Your answer is the lines below, exactly, from the one that contains "(** ** Socket numbers *)" through the one that contains "Socket.close fd st", both included.

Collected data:
----------
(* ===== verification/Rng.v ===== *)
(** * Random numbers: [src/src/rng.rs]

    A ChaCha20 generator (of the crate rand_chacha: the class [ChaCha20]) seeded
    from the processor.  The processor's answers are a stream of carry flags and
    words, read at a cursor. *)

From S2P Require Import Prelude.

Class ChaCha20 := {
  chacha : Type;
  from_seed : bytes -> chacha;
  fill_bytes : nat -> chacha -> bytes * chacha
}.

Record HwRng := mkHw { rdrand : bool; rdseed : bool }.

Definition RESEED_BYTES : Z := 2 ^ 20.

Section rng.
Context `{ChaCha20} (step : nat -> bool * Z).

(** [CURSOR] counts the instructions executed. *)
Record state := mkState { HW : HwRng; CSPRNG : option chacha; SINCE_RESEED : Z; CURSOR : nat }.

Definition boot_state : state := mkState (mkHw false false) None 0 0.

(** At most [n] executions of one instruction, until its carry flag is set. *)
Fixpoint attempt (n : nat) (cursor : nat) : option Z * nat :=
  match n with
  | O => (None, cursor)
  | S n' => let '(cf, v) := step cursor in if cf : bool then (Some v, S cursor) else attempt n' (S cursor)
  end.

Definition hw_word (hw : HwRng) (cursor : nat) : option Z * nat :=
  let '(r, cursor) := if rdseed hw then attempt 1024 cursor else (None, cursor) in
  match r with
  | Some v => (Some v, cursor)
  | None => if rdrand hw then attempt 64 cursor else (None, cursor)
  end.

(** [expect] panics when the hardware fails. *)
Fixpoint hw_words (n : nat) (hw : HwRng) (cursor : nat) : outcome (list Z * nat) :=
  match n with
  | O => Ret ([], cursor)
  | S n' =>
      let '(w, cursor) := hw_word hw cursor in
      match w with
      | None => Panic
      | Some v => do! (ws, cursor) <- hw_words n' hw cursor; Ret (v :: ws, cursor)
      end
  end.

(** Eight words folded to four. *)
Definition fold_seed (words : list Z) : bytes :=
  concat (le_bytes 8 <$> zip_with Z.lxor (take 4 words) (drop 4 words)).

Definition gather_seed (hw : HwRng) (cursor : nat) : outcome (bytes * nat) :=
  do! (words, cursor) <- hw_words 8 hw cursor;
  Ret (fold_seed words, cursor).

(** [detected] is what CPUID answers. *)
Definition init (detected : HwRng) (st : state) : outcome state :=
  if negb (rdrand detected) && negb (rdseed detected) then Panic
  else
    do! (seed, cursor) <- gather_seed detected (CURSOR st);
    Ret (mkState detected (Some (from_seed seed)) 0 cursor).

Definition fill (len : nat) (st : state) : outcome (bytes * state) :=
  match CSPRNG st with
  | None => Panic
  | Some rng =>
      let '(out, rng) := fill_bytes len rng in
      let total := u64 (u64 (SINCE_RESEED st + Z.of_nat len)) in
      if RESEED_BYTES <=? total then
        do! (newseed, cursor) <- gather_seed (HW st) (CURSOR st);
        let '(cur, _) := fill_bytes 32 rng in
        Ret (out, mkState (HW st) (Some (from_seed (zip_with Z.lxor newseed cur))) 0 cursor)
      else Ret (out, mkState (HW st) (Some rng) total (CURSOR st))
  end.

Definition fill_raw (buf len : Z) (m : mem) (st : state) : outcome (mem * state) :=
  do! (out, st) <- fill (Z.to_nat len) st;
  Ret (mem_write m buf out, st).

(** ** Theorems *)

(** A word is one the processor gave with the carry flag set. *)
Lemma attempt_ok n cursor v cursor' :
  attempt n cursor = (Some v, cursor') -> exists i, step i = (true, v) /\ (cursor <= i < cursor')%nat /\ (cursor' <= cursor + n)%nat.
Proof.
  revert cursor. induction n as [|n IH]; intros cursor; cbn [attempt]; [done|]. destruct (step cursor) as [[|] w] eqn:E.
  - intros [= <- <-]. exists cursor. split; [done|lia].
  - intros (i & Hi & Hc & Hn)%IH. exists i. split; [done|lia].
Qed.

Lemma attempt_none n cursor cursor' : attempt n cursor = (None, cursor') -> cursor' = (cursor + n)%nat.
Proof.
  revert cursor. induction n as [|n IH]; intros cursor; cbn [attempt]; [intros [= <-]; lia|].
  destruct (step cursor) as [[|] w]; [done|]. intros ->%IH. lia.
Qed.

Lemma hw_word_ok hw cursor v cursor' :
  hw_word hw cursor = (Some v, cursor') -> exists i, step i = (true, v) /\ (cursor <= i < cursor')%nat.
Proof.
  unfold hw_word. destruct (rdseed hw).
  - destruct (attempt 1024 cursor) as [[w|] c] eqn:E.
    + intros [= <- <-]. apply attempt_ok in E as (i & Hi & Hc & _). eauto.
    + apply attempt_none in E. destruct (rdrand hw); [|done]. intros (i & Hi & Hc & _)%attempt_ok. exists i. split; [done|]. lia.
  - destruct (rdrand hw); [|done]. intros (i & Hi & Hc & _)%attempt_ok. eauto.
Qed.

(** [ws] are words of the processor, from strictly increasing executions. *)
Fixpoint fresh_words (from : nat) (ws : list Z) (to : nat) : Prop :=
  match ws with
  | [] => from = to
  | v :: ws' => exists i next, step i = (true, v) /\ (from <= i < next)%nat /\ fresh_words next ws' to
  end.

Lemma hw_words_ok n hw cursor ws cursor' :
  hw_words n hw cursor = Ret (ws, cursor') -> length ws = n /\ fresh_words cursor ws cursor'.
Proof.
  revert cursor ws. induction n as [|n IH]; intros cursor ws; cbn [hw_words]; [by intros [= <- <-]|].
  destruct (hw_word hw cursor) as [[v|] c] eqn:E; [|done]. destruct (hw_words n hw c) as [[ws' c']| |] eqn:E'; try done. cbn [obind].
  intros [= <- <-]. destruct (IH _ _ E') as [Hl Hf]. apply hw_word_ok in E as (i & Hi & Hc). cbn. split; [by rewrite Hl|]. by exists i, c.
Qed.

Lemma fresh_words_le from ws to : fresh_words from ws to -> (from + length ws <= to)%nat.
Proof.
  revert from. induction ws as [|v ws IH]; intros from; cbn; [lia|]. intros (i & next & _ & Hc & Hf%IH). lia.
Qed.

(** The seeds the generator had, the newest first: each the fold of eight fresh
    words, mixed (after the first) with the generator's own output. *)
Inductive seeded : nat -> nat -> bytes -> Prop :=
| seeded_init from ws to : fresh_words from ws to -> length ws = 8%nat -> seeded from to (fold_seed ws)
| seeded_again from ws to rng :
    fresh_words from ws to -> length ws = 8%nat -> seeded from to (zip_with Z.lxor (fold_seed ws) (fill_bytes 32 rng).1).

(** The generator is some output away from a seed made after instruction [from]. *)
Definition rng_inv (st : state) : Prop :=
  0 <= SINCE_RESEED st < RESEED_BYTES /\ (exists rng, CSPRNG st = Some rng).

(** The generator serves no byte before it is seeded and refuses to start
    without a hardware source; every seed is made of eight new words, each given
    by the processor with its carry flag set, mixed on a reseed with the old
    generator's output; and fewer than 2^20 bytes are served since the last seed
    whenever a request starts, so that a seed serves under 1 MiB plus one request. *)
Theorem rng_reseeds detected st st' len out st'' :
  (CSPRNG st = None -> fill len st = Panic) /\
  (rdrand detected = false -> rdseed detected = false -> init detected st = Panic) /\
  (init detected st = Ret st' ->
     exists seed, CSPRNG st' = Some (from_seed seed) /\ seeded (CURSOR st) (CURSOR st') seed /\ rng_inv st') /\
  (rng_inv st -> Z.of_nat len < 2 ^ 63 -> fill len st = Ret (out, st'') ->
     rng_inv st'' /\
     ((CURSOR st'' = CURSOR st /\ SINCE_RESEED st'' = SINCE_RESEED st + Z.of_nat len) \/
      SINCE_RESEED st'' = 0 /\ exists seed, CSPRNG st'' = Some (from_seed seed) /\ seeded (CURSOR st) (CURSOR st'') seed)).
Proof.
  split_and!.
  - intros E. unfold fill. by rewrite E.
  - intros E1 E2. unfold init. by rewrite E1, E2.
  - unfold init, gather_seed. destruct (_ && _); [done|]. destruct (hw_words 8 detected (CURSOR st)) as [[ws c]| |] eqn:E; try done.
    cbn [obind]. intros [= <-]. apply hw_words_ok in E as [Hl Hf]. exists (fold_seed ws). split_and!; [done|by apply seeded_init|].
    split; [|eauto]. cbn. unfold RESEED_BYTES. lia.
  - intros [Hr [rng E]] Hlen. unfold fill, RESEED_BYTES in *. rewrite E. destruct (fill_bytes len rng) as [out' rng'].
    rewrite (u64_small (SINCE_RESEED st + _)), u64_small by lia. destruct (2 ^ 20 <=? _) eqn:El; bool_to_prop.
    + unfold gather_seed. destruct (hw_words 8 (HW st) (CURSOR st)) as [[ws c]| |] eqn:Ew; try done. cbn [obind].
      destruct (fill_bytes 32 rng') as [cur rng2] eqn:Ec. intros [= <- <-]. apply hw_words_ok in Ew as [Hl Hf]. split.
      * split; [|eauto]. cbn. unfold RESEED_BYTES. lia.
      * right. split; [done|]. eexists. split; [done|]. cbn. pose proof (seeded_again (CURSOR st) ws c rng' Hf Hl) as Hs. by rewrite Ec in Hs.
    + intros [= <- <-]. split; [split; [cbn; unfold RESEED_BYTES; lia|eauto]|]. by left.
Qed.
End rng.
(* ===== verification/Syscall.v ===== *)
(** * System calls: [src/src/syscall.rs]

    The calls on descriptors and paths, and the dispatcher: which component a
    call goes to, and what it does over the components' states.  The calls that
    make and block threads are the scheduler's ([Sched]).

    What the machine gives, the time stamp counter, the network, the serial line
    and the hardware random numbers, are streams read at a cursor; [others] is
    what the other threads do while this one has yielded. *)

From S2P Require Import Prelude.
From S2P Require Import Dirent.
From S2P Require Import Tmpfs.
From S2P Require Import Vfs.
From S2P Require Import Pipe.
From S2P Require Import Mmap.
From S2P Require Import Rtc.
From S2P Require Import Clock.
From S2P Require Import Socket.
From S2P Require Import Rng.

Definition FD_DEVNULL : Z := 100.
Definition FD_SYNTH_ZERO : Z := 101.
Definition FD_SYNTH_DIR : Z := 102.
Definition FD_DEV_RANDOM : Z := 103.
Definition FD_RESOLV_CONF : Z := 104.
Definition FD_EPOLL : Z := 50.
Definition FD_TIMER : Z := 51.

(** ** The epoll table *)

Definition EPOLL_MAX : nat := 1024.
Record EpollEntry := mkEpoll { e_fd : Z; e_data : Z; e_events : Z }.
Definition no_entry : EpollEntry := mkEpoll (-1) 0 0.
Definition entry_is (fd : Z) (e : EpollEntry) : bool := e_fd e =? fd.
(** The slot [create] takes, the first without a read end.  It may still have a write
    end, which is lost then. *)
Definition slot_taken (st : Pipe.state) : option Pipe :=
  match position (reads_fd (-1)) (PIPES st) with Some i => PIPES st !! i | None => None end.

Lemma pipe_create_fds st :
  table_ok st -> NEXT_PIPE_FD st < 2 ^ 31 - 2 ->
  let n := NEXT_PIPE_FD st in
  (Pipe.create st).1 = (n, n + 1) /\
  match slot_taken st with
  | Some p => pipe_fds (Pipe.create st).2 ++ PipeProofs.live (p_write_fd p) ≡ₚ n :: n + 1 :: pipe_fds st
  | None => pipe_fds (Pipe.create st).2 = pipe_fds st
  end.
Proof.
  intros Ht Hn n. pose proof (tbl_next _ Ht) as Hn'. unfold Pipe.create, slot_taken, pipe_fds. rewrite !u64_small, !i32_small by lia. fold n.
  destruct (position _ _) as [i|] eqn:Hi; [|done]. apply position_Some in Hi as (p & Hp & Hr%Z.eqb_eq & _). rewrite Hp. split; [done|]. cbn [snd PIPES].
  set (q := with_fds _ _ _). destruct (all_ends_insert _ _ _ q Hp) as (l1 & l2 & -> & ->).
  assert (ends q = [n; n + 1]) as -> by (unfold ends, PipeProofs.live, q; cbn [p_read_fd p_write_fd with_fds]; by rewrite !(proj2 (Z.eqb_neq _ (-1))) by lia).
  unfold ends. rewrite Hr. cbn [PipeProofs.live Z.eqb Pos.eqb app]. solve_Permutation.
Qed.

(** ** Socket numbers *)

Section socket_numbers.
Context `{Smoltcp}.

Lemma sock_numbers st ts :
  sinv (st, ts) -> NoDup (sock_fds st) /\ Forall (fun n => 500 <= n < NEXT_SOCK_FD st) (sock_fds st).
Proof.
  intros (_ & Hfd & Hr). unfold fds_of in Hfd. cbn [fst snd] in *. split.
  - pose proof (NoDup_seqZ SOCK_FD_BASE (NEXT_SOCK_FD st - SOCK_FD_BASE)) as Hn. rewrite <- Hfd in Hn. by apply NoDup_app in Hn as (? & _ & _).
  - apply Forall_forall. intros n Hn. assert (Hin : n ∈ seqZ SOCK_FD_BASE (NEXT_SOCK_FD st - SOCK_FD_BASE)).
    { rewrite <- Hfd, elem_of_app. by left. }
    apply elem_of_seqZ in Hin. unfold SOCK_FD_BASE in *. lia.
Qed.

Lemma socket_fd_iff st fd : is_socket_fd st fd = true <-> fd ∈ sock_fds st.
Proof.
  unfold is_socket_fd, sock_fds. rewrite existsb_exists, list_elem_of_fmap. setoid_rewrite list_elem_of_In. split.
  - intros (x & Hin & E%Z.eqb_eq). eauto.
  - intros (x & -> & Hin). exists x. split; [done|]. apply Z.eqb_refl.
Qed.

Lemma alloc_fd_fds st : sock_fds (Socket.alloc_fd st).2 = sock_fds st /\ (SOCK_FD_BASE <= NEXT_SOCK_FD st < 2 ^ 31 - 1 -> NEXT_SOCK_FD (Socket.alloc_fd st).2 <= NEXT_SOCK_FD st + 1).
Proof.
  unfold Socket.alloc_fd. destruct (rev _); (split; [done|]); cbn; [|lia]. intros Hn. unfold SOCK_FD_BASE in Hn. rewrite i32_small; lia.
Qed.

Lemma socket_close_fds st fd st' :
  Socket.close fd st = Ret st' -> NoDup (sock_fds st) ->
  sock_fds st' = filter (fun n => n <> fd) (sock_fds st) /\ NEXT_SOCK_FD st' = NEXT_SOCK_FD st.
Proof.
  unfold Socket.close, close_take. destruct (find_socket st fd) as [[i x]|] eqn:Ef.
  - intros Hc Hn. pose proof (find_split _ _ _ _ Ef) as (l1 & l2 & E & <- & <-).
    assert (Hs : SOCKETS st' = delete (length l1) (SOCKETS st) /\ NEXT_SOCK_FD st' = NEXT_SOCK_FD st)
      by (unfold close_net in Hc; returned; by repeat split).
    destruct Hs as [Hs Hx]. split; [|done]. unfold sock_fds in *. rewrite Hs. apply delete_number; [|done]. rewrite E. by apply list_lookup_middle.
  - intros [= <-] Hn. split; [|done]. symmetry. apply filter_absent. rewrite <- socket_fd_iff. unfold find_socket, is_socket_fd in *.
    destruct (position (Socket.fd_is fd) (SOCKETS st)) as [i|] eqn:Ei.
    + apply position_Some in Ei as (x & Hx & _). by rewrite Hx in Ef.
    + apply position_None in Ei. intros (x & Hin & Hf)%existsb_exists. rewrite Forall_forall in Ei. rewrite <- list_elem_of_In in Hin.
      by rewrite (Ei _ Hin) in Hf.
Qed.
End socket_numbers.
----------
* Solution
(** ** Socket numbers *)

Section socket_numbers.
Context `{Smoltcp}.

Lemma sock_numbers st ts :
  sinv (st, ts) -> NoDup (sock_fds st) /\ Forall (fun n => 500 <= n < NEXT_SOCK_FD st) (sock_fds st).
Proof.
  intros (_ & Hfd & Hr). unfold fds_of in Hfd. cbn [fst snd] in *. split.
  - pose proof (NoDup_seqZ SOCK_FD_BASE (NEXT_SOCK_FD st - SOCK_FD_BASE)) as Hn. rewrite <- Hfd in Hn. by apply NoDup_app in Hn as (? & _ & _).
  - apply Forall_forall. intros n Hn. assert (Hin : n ∈ seqZ SOCK_FD_BASE (NEXT_SOCK_FD st - SOCK_FD_BASE)).
    { rewrite <- Hfd, elem_of_app. by left. }
    apply elem_of_seqZ in Hin. unfold SOCK_FD_BASE in *. lia.
Qed.

Lemma socket_fd_iff st fd : is_socket_fd st fd = true <-> fd ∈ sock_fds st.
Proof.
  unfold is_socket_fd, sock_fds. rewrite existsb_exists, list_elem_of_fmap. setoid_rewrite list_elem_of_In. split.
  - intros (x & Hin & E%Z.eqb_eq). eauto.
  - intros (x & -> & Hin). exists x. split; [done|]. apply Z.eqb_refl.
Qed.

Lemma alloc_fd_fds st : sock_fds (Socket.alloc_fd st).2 = sock_fds st /\ (SOCK_FD_BASE <= NEXT_SOCK_FD st < 2 ^ 31 - 1 -> NEXT_SOCK_FD (Socket.alloc_fd st).2 <= NEXT_SOCK_FD st + 1).
Proof.
  unfold Socket.alloc_fd. destruct (rev _); (split; [done|]); cbn; [|lia]. intros Hn. unfold SOCK_FD_BASE in Hn. rewrite i32_small; lia.
Qed.

Lemma socket_close_fds st fd st' :
  Socket.close fd st = Ret st' -> NoDup (sock_fds st) ->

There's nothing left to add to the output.